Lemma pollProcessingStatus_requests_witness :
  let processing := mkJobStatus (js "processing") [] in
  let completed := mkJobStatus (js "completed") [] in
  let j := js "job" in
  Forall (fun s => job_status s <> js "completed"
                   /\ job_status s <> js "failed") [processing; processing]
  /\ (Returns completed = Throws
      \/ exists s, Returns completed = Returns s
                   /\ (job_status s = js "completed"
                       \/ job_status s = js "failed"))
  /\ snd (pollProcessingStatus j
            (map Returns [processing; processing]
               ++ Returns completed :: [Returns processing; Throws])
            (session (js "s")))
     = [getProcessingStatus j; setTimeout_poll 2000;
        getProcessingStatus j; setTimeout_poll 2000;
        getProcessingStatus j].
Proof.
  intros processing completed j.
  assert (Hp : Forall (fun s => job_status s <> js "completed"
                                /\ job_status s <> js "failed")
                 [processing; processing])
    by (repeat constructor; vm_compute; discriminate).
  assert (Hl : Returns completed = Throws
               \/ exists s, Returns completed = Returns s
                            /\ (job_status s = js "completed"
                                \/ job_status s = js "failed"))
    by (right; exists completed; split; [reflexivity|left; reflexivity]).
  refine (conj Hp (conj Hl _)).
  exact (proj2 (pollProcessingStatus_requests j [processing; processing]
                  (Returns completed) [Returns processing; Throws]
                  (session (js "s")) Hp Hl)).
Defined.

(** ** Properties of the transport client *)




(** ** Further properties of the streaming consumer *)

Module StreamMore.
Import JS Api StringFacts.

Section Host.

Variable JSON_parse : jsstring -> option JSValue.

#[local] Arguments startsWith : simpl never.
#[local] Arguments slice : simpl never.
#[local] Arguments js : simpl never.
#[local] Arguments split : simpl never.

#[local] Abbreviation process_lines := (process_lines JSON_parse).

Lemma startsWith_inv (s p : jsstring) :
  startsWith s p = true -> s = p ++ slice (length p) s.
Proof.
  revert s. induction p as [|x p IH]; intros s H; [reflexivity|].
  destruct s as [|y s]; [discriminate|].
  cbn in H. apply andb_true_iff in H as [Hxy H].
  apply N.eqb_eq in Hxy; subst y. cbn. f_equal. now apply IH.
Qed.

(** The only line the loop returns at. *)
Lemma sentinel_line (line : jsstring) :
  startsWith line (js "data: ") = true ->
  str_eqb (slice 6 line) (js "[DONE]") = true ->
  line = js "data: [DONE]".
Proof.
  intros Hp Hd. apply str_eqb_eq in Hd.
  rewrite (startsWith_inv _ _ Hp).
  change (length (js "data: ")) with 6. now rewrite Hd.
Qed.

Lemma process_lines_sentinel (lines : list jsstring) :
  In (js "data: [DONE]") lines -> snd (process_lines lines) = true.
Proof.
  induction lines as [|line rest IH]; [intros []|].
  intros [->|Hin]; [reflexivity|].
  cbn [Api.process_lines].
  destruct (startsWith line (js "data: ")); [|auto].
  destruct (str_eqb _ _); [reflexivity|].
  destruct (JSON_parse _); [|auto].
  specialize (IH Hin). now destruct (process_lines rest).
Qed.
-=-=-=-=-
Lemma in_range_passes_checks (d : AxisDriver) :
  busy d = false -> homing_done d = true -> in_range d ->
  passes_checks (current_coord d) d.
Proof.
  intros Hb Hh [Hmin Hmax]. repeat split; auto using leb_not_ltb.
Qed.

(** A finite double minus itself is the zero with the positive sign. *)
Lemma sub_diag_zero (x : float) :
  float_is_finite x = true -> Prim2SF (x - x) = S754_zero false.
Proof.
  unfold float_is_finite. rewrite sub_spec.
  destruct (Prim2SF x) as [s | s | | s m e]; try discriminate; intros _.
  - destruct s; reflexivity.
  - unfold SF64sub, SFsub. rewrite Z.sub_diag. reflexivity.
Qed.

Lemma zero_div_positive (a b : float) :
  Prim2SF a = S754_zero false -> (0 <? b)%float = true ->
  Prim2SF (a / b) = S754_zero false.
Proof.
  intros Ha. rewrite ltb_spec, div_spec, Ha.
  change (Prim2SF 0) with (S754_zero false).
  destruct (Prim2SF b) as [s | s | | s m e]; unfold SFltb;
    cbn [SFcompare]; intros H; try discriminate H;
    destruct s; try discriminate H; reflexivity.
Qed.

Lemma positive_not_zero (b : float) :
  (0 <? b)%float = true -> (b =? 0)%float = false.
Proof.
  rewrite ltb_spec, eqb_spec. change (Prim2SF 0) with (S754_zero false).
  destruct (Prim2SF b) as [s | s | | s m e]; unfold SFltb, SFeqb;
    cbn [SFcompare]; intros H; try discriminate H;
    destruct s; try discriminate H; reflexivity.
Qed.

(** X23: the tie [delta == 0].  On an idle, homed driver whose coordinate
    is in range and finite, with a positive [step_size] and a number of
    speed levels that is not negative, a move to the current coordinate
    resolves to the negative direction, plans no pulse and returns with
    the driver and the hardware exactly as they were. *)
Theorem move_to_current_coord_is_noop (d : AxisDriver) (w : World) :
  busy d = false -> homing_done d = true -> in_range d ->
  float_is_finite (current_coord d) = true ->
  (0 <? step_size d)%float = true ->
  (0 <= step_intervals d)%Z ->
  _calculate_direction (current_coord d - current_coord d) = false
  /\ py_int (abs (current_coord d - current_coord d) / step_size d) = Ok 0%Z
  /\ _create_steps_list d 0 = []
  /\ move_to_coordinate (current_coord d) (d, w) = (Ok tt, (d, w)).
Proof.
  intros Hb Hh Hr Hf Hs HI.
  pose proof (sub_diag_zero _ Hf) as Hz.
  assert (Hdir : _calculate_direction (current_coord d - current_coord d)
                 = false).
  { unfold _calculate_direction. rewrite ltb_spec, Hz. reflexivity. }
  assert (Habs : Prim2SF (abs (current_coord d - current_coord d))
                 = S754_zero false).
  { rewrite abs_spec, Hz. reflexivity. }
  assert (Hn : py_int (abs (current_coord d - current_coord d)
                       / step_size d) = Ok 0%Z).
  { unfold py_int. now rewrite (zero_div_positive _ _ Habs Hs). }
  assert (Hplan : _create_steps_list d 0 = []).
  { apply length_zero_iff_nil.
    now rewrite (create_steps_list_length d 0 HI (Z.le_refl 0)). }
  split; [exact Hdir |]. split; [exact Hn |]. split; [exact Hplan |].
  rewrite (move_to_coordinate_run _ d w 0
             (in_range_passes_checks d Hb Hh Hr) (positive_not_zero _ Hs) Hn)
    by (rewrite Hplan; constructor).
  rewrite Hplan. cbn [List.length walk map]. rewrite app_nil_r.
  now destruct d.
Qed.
-=-=-=-=-
= Work item =
The lines above starting at the one that contains "intros Hb Hh Hr Hf Hs HI." and ending at the one that contains "rewrite abs_spec, Hz." must be transcribed exactly, and no other lines may appear.

= Expected answer =
  intros Hb Hh Hr Hf Hs HI.
  pose proof (sub_diag_zero _ Hf) as Hz.
  assert (Hdir : _calculate_direction (current_coord d - current_coord d)
                 = false).
  { unfold _calculate_direction. rewrite ltb_spec, Hz. reflexivity. }
  assert (Habs : Prim2SF (abs (current_coord d - current_coord d))
                 = S754_zero false).
  { rewrite abs_spec, Hz. reflexivity. }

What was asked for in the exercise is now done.